For all those mornings in the car on our way to school that I made you pray, it was to make sure you knew that God should always start your day. No matter what goes on in your life, you have to be battle ready and that starts with God first.  I pray that you will continue this tradition with your own family.  As always in our prayers I ask God to cover you and your siblings, we thank Him for our blessings seen and unseen, we acknowledge that we are sinners and ask for forgiveness, and then don’t forget to pray for those that come up against you.  Remember it’s easy to pray for those that love you and make your life easy, it takes a true believer to pray for those that would come up against you.  You are a bright and shining star so spread those prayers around.

For every time Daddy embarrassed you with his dance routine or rap battle skills, know that no other man daddy daughterwill ever love you like he does. He has shown you and your siblings a great example of how a man should love his family.  Remember all the times he played with you all and how he always cooks with love.  That feeling you are getting in the pit of your stomach is Daddy.  It warms your heart and makes you smile.  Whenever you are feeling down and you can’t think of how to cheer yourself up, think of those moments, I promise you will smile every time.

praying children

For all the knock down drag out fights you have had with your siblings, remember that they are also the ones that will always come to your rescue.
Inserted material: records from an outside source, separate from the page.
(* ===== verification/NodeManager.v ===== *)
(** * NodeManager (include/osp/node_manager.hpp)

    The table of listeners and connected nodes, the heartbeats, timeouts and events of
    their sockets, and the disconnect callback, over the modelled event loop.

    Every critical section of the mutex is one operation, in any order and with any
    arguments: this covers the loop's thread and the callers running side by side.  The
    results of the system calls are inputs; a new descriptor is one that is not open. *)

From Stdlib Require Import ZArith Lia Bool.
From stdpp Require Import base numbers list option gmap.
From S2P Require Import Prelude Ini Discovery EventLoop.

Open Scope Z_scope.

Inductive NodeManagerError := kTableFull | kConnectionFailed | kBindFailed | kNotFound | kAlreadyRunning | kNotRunning | kInvalidId.
Definition kHeartbeatMagic : Z := 0x4F534842.
Definition kHeartbeatFrameSize : nat := 14.
Definition HeartbeatFrame (node_id timestamp : Z) : list Z := to_le 4 kHeartbeatMagic ++ to_le 2 node_id ++ to_le 8 timestamp.

Record NodeEntry := mkNodeEntry {
  node_id : Z; socket : Z; listener : Z; remote_host : list Z; remote_port : Z; last_heartbeat_us : Z; active : bool; is_listener : bool }.
(** The table; the loop; the open descriptors; the ids that were given out, that were
    disconnected by the caller or by Stop, and that were lost; and the calls of the
    disconnect callback, made when the mutex is free again: which callback, for which id. *)
Record NodeManager := mkManager {
  nodes_ : list NodeEntry; next_node_id_ : Z; node_count_ : Z; disconnect_fn_ : option Z; running_ : bool; timer_id_ : Z; loop_ : EventLoop;
  open_fds : list Z; made : list Z; gone : list Z; lost : list Z; reports : list (Z * Z) }.
Definition set_nodes (l : list NodeEntry) (count : Z) (m : NodeManager) : NodeManager :=
  mkManager l (next_node_id_ m) count (disconnect_fn_ m) (running_ m) (timer_id_ m) (loop_ m) (open_fds m) (made m) (gone m) (lost m) (reports m).
Definition set_loop (l : EventLoop) (m : NodeManager) : NodeManager :=
  mkManager (nodes_ m) (next_node_id_ m) (node_count_ m) (disconnect_fn_ m) (running_ m) (timer_id_ m) l (open_fds m) (made m) (gone m) (lost m) (reports m).
Definition set_files (fds g ls : list Z) (rs : list (Z * Z)) (m : NodeManager) : NodeManager :=
  mkManager (nodes_ m) (next_node_id_ m) (node_count_ m) (disconnect_fn_ m) (running_ m) (timer_id_ m) (loop_ m) fds (made m) g ls rs.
You will always be their “Baby Sister” and there is no place on this Earth that they won’t come if you call.  Remember to always let them know you love them and talk to them on a regular basis.  The bond you all have can never be broken and there’s nothing in the world that can separate you all.  Even if you all can’t talk everyday carry with you in your heart when you look into their eyes today that they truly love and want the best for you.  (Please let your husband know he’s gaining 5 crazy women and 2 muscle bound men, he don’t want them problems, lol)

For all the time you had to spend at family functions and you were thinking you could truly be somewhere else, remember Papa’s corny jokes help paved the way for you to be okay to be different and corny, that Gigi always made you feel special, like you are the only girl in the world, Grandma Theresa turned you into a fierce little diva with style and grace and that Grandfather Tony is always amazed by you. Your aunties love you like no other.  They are part of the reason you are the woman you are today, fearless, ambitious, happy, confident; they helped instill all those things in you.  And let’s not forget your uncle, he’s weird, but again that opens the door for you to embrace your own weirdness.  Remember Granny Boo and Pop-pop are always teaching you, it’s important that you continue to learn something new every day.  When in doubt you have a host of cousins that are always ready and available.

So, my dear, it’s getting close to the time where Daddy and I will give you away. I’m happy and a little sad.  You’ve been ours for so long and to think that someone from the outside (I like him, but he’s stealing my baby today) is going to get to enjoy you as we have makes my heart ache.  I know that the decision you have made to bring this man into your life is one you did not take lightly so I respect it and embrace him as well.  Thank you my darling daughter for changing our lives and completing our family all those years ago.  Loving you forever and always, Mom

(Groom your sons now because I will be locked and loaded when it comes time for her to start dating.)